Just off of Republic Square is North Avenue… North Avenue is almost certainly the poshest street in Yerevan, lined with Western shops and people out to be seen:
And at the end of North Avenue is Yerevan’s Opera House and The Cascade… The Cascade was designed to be a large artificial waterfall tumbling down from a war memorial at the top, but it was left uncompleted at the demise of the Soviet Union:
It’s quite a hike to the top as there are more than 500 steps to climb, but the views are worth it.
Here is a video I shot near the top of the Cascade that covers both the monument and the city:
A memorial at the top of The Cascade:
Along Tigran Mets… Tigran Mets is named for King Tigran II who ruled Armenia from 95 BC to 55 BC and it is one of the main streets in Yerevan:
The cathedral in the background was completed in September of 2001 to celebrate what was officially the 1,700th anniversary of Christianity becoming the state religion. Regrettably, the cathedral is quite ugly inside and out:
This dramatic building is the former Russian cinema and is now the Ararat clothing bazaar. The two parts of the roof symbolize the two peaks of Mount Ararat:
This attractive train station dates from 1956, although following the closure of the border with Azerbaijan it now sees very little traffic. Unusually, at the top of the spire in the center remains a purely Soviet symbol. It is the coat of arms of Soviet Armenia and depicts the five-pointed Soviet star above Mount Ararat with bunches of grapes and ears of wheat below:
Some random scenes of Yerevan to give you a feel for the city:
To the west of the Hrazdan River, which cuts through Yerevan, is the Genocide Memorial and Museum which serves to commemorate the Armenian Genocide at the hands of the Turks which left up to 1.5 million Armenians dead in a period during World War I and shortly after:
The stele reaching to the sky symbolizes the “survival and spiritual strength” of the Armenian people. The deep cleft that runs the length of the stele is intended to symbolize the separation of the peoples of western and eastern Armenia while at the same time emphasizing the unity of all Armenian people. To the left of the stele is a ring of 12 large inward-leaning basalt slabs representing the 12 lost provinces of western Armenia.

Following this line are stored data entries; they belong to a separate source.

(* ===== verification/WorkerPool.v ===== *)
(** * WorkerPool: work sharing between the workers of a pool

    The claim protocol of [run_work_processor_loop_impl]
    (disruptor/consumer_engine.rs) for any number of workers, one rule per
    atomic action on the shared work cursor and the workers' sequences.  A
    worker that stops (shutdown, alert, fatal error) after its claim never
    handles it.  Producers and downstream stages gate on the workers'
    sequences: the invariant shows that the slowest of them never passes an
    event that has not been handled. *)
From S2P Require Import Prelude Errors.

(** Where a worker is in its loop. *)
Inductive worker_pc : Type :=
| Looping                 (** at [work_sequence.load] *)
| Loaded (current : Z)    (** at [advertise_work_sequence_if_changed] *)
| Advertised (current : Z) (** at [compare_exchange(current, current + 1)] *)
| Claimed (claimed : Z)   (** waiting for, then handling [claimed] *)
| Handled (claimed : Z)   (** at [consumer_sequence.set(claimed)] *)
| Stopped (lost : option Z). (** out of the loop, with a claim it gave up *)

Record pool : Type := mkPool {
  work_sequence : Z;
  consumer_sequence : nat -> Z;
  pcs : nat -> worker_pc;
  handled : list Z
}.

Definition upd {A} (f : nat -> A) (i : nat) (v : A) : nat -> A :=
  fun j => if decide (j = i) then v else f j.

Lemma upd_eq {A} (f : nat -> A) i v : upd f i v i = v.
Proof. unfold upd. by rewrite decide_True. Qed.

Lemma upd_ne {A} (f : nat -> A) i v j : j <> i -> upd f i v j = f j.
Proof. intros. unfold upd. by rewrite decide_False. Qed.

(** The claim a worker has taken and not handled. *)
Definition open_claim (pc : worker_pc) : option Z :=
  match pc with
  | Claimed c => Some c
  | Stopped lost => lost
  | _ => None
  end.

Section Pool.
Context (workers : nat) (Hworkers : (0 < workers)%nat).
Implicit Types p : pool.

Inductive step : pool -> pool -> Prop :=
| step_load ws cs pc hs i :
    (i < workers)%nat -> pc i = Looping ->
    step (mkPool ws cs pc hs) (mkPool ws cs (upd pc i (Loaded ws)) hs)
| step_advertise ws cs pc hs i current :
    (i < workers)%nat -> pc i = Loaded current ->
    step (mkPool ws cs pc hs)
         (mkPool ws (if current =? cs i then cs else upd cs i current) (upd pc i (Advertised current)) hs)
| step_cas_won ws cs pc hs i :
    (i < workers)%nat -> pc i = Advertised ws ->
    step (mkPool ws cs pc hs) (mkPool (ws + 1) cs (upd pc i (Claimed (ws + 1))) hs)
| step_cas_lost ws cs pc hs i current :
    (i < workers)%nat -> pc i = Advertised current -> current <> ws ->
    step (mkPool ws cs pc hs) (mkPool ws cs (upd pc i Looping) hs)
| step_handle ws cs pc hs i c :
    (i < workers)%nat -> pc i = Claimed c ->
    step (mkPool ws cs pc hs) (mkPool ws cs (upd pc i (Handled c)) (c :: hs))
| step_release ws cs pc hs i c :
    (i < workers)%nat -> pc i = Handled c ->
    step (mkPool ws cs pc hs) (mkPool ws (upd cs i c) (upd pc i Looping) hs)
| step_stop ws cs pc hs i :
    (i < workers)%nat -> (forall c, pc i <> Handled c) ->
    step (mkPool ws cs pc hs) (mkPool ws cs (upd pc i (Stopped (open_claim (pc i)))) hs).

(** [new_work_sequence] and fresh consumer sequences. *)
Definition initial p : Prop :=
  work_sequence p = INITIAL_CURSOR_VALUE /\ handled p = [] /\
  forall i, consumer_sequence p i = INITIAL_CURSOR_VALUE /\ pcs p i = Looping.

Definition reachable p : Prop := exists p0, initial p0 /\ rtc step p0 p.

Record inv p : Prop := {
  inv_start : -1 <= work_sequence p;
  inv_seq : forall i, -1 <= consumer_sequence p i <= work_sequence p;
  inv_loaded : forall i c, pcs p i = Loaded c -> consumer_sequence p i <= c <= work_sequence p;
  inv_adv : forall i c, pcs p i = Advertised c -> consumer_sequence p i = c /\ c <= work_sequence p;
  inv_open : forall i c, open_claim (pcs p i) = Some c ->
               (i < workers)%nat /\ consumer_sequence p i < c <= work_sequence p /\ c ∉ handled p;
  inv_handled : forall i c, pcs p i = Handled c -> consumer_sequence p i < c <= work_sequence p;
  inv_unique : forall i j c, open_claim (pcs p i) = Some c -> open_claim (pcs p j) = Some c -> i = j;
  inv_nodup : NoDup (handled p);
  inv_range : forall c, c ∈ handled p -> 0 <= c <= work_sequence p;
  inv_cover : forall c, 0 <= c <= work_sequence p -> c ∈ handled p \/ exists i, open_claim (pcs p i) = Some c
}.

Lemma pool_inv_initial p : initial p -> inv p.
Proof.
  intros (Hw & Hh & Hi). unfold INITIAL_CURSOR_VALUE in *. constructor; rewrite ?Hw, ?Hh; try lia.
  - intros i. destruct (Hi i). lia.
  - intros i c. destruct (Hi i) as [_ ->]. done.
  - intros i c. destruct (Hi i) as [_ ->]. done.
  - intros i c. destruct (Hi i) as [_ ->]. done.
  - intros i c. destruct (Hi i) as [_ ->]. done.
  - intros i j c. destruct (Hi i) as [_ ->]. done.
  - constructor.
  - set_solver.
Qed.

(** A move of worker [i] that opens no claim, closes none and leaves the
    shared cursor and the handled sequences alone. *)
Lemma inv_local ws cs cs' pc hs i pc' :
  inv (mkPool ws cs pc hs) ->
  (forall j, j <> i -> cs' j = cs j) ->
  open_claim pc' = open_claim (pc i) ->
  cs i <= cs' i <= ws ->
  (forall c, open_claim pc' = Some c -> cs' i < c) ->
  (forall c, pc' = Loaded c -> cs' i <= c <= ws) ->
  (forall c, pc' = Advertised c -> cs' i = c) ->
  (forall c, pc' <> Handled c) ->
  inv (mkPool ws cs' (upd pc i pc') hs).
Proof.
  intros [] Hcs Ho Hv Hc Hl Ha Hh. cbn in *.
  assert (Hopen : forall j, open_claim (upd pc i pc' j) = open_claim (pc j)).
  { intros j. destruct (decide (j = i)) as [->|]; [by rewrite upd_eq | by rewrite upd_ne]. }
  constructor; cbn; try done.
  - intros j. specialize (inv_seq0 j). destruct (decide (j = i)) as [->|]; [lia | by rewrite Hcs].
  - intros j c. destruct (decide (j = i)) as [->|]; [rewrite upd_eq; auto | rewrite upd_ne, Hcs by done; auto].
  - intros j c. destruct (decide (j = i)) as [->|]; [rewrite upd_eq | rewrite upd_ne, Hcs by done; auto].
    intros He. rewrite <- (Ha c He). lia.
  - intros j c Hj. rewrite Hopen in Hj. destruct (inv_open0 j c Hj) as (? & ? & ?).
    destruct (decide (j = i)) as [->|]; [|by rewrite Hcs].
    rewrite <- Ho in Hj. specialize (Hc c Hj). split_and!; [done | lia | lia | done].
  - intros j c. destruct (decide (j = i)) as [->|]; [rewrite upd_eq; by intros ?%Hh | rewrite upd_ne, Hcs by done; auto].
  - intros j k c. rewrite !Hopen. apply inv_unique0.
  - intros c Hc'. destruct (inv_cover0 c Hc') as [?|[j Hj]]; [by left | right; exists j; by rewrite Hopen].
Qed.

(** Winning the compare-and-swap opens the claim of the next sequence. *)
Lemma inv_claim ws cs pc hs i :
  inv (mkPool ws cs pc hs) -> (i < workers)%nat -> pc i = Advertised ws ->
  inv (mkPool (ws + 1) cs (upd pc i (Claimed (ws + 1))) hs).
Proof.
  intros [] Hi Hpc. cbn in *. destruct (inv_adv0 i ws Hpc) as [Hcs _].
  assert (Hfresh : forall j, open_claim (pc j) <> Some (ws + 1)).
  { intros j Hj. destruct (inv_open0 _ _ Hj) as (_ & ? & _). lia. }
  assert (Hne : forall j c, j <> i -> open_claim (upd pc i (Claimed (ws + 1)) j) = Some c -> open_claim (pc j) = Some c)
    by (intros j c Hj; by rewrite upd_ne).
  constructor; cbn; try done; try lia.
  - intros j. specialize (inv_seq0 j). lia.
  - intros j c. destruct (decide (j = i)) as [->|]; [by rewrite upd_eq|]. rewrite upd_ne by done.
    intros Hj. specialize (inv_loaded0 j c Hj). lia.
  - intros j c. destruct (decide (j = i)) as [->|]; [by rewrite upd_eq|]. rewrite upd_ne by done.
    intros Hj. destruct (inv_adv0 j c Hj). split; [done | lia].
  - intros j c. destruct (decide (j = i)) as [->|].
    + rewrite upd_eq. cbn. intros [= <-]. split_and!; [done | lia | lia |]. intros Hin%inv_range0. lia.
    + rewrite upd_ne by done. intros Hj. destruct (inv_open0 j c Hj) as (? & ? & ?). split_and!; [done | lia | lia | done].
  - intros j c. destruct (decide (j = i)) as [->|]; [by rewrite upd_eq|]. rewrite upd_ne by done.
    intros Hj. specialize (inv_handled0 j c Hj). lia.
  - intros j k c. destruct (decide (j = i)) as [->|]; destruct (decide (k = i)) as [->|]; [done | | |].
    + rewrite upd_eq, upd_ne by done. cbn. intros [= <-] ?%Hfresh. done.
    + rewrite upd_eq, upd_ne by done. cbn. intros Hj [= <-]. by apply Hfresh in Hj.
    + rewrite !upd_ne by done. apply inv_unique0.
  - intros c Hc. specialize (inv_range0 c Hc). lia.
  - intros c Hc. destruct (Z.eq_dec c (ws + 1)) as [->|]; [right; exists i; by rewrite upd_eq|].
    destruct (inv_cover0 c ltac:(lia)) as [?|[j Hj]]; [by left | right; exists j].
    rewrite upd_ne; [done|]. intros ->. by rewrite Hpc in Hj.
Qed.

(** Handling a claim closes it. *)
Lemma inv_handle ws cs pc hs i c :
  inv (mkPool ws cs pc hs) -> pc i = Claimed c ->
  inv (mkPool ws cs (upd pc i (Handled c)) (c :: hs)).
Proof.
  intros [] Hpc. cbn in *.
  assert (Hopen : open_claim (pc i) = Some c) by (by rewrite Hpc).
  destruct (inv_open0 i c Hopen) as (Hi & Hc & Hnin).
  assert (Hother : forall j d, open_claim (upd pc i (Handled c) j) = Some d -> j <> i /\ open_claim (pc j) = Some d /\ d <> c).
  { intros j d. destruct (decide (j = i)) as [->|]; [by rewrite upd_eq|]. rewrite upd_ne by done.
    intros Hj. split_and!; [done | done |]. intros ->. apply n. by eapply inv_unique0. }
  constructor; cbn; try done.
  - intros j d. destruct (decide (j = i)) as [->|]; [by rewrite upd_eq | rewrite upd_ne by done; auto].
  - intros j d. destruct (decide (j = i)) as [->|]; [by rewrite upd_eq | rewrite upd_ne by done; auto].
  - intros j d (Hj & Hd & Hne)%Hother. destruct (inv_open0 j d Hd) as (? & ? & ?). split_and!; [done | lia | lia | set_solver].
  - intros j d. destruct (decide (j = i)) as [->|]; [rewrite upd_eq; by intros [= <-] | rewrite upd_ne by done; auto].
  - intros j k d (Hj & Hd & _)%Hother (Hk & Hd' & _)%Hother. by eapply inv_unique0.
  - by constructor.
  - intros d [->|Hd]%elem_of_cons; [|auto]. specialize (inv_seq0 i). lia.
  - intros d Hd. destruct (Z.eq_dec d c) as [->|]; [left; set_solver|].
    destruct (inv_cover0 d Hd) as [?|[j Hj]]; [left; set_solver | right; exists j].
    rewrite upd_ne; [done|]. intros ->. congruence.
Qed.

Lemma pool_inv_step p p' : inv p -> step p p' -> inv p'.
Proof.
  intros Hinv Hst. destruct Hst as [ws cs pc hs i Hi Hpc|ws cs pc hs i cur Hi Hpc|ws cs pc hs i Hi Hpc|
    ws cs pc hs i cur Hi Hpc Hne|ws cs pc hs i c Hi Hpc|ws cs pc hs i c Hi Hpc|ws cs pc hs i Hi Hpc];
    pose proof (inv_seq _ Hinv i) as Hs; cbn in Hs.
  - apply (inv_local ws cs); try done; try lia; [by rewrite Hpc|]. intros c [= <-]. lia.
  - pose proof (inv_loaded _ Hinv i cur Hpc) as Hl. cbn in Hl.
    assert (Hadv : (if cur =? cs i then cs else upd cs i cur) i = cur)
      by (destruct (Z.eqb_spec cur (cs i)); [done | apply upd_eq]).
    apply (inv_local ws cs); try done; rewrite ?Hadv.
    + intros j Hj. destruct (cur =? cs i); [done | by apply upd_ne].
    + by rewrite Hpc.
    + lia.
    + by intros c [= <-].
  - by apply inv_claim.
  - apply (inv_local ws cs); try done; try lia. by rewrite Hpc.
  - by apply inv_handle.
  - pose proof (inv_handled _ Hinv i c Hpc) as Hl. cbn in Hl.
    apply (inv_local ws cs); try done; rewrite ?upd_eq; try done; try lia; [intros; by apply upd_ne | by rewrite Hpc].
  - apply (inv_local ws cs); try done; try lia. cbn. intros c Hc. apply (inv_open _ Hinv i c Hc).
Qed.

Lemma pool_inv_reachable p : reachable p -> inv p.
Proof. intros (p0 & H0 & Hr). apply pool_inv_initial in H0. induction Hr; eauto using pool_inv_step. Qed.

(** C22: In every state any number of workers can reach: no event is handled
    twice, no two workers hold the same claim, and every event up to the
    slowest worker's sequence, on which producers and the next stage gate, has
    been handled, also when workers gave up claims they had taken. *)
Theorem pool_exactly_once p :
  reachable p ->
  NoDup (handled p) /\
  (forall i j c, open_claim (pcs p i) = Some c -> open_claim (pcs p j) = Some c -> i = j) /\
  (forall q, 0 <= q -> (forall i, (i < workers)%nat -> q <= consumer_sequence p i) -> q ∈ handled p).
Proof.
  intros Hr. pose proof (pool_inv_reachable _ Hr) as Hi. split_and!; [apply Hi | apply Hi |].
  intros q Hq Hmin. pose proof (Hmin 0%nat Hworkers) as H0. pose proof (inv_seq _ Hi 0).
  destruct (inv_cover _ Hi q ltac:(lia)) as [?|[i Hc]]; [done|].
  destruct (inv_open _ Hi i q Hc) as (Hw & Hlt & _). specialize (Hmin i Hw). lia.
Qed.

End Pool.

The inward-leaning form of the slabs suggests figures in mourning and at the center of the circle burns an eternal flame:
There is now a museum attached to the monument as well. The museum includes photographic gems such as Turkish soldiers grinning next to beheaded Armenians as well as other such pleasantries along with reports from foreign publications about various aspects of the genocide and the maltreatment of the Armenians by the Turks.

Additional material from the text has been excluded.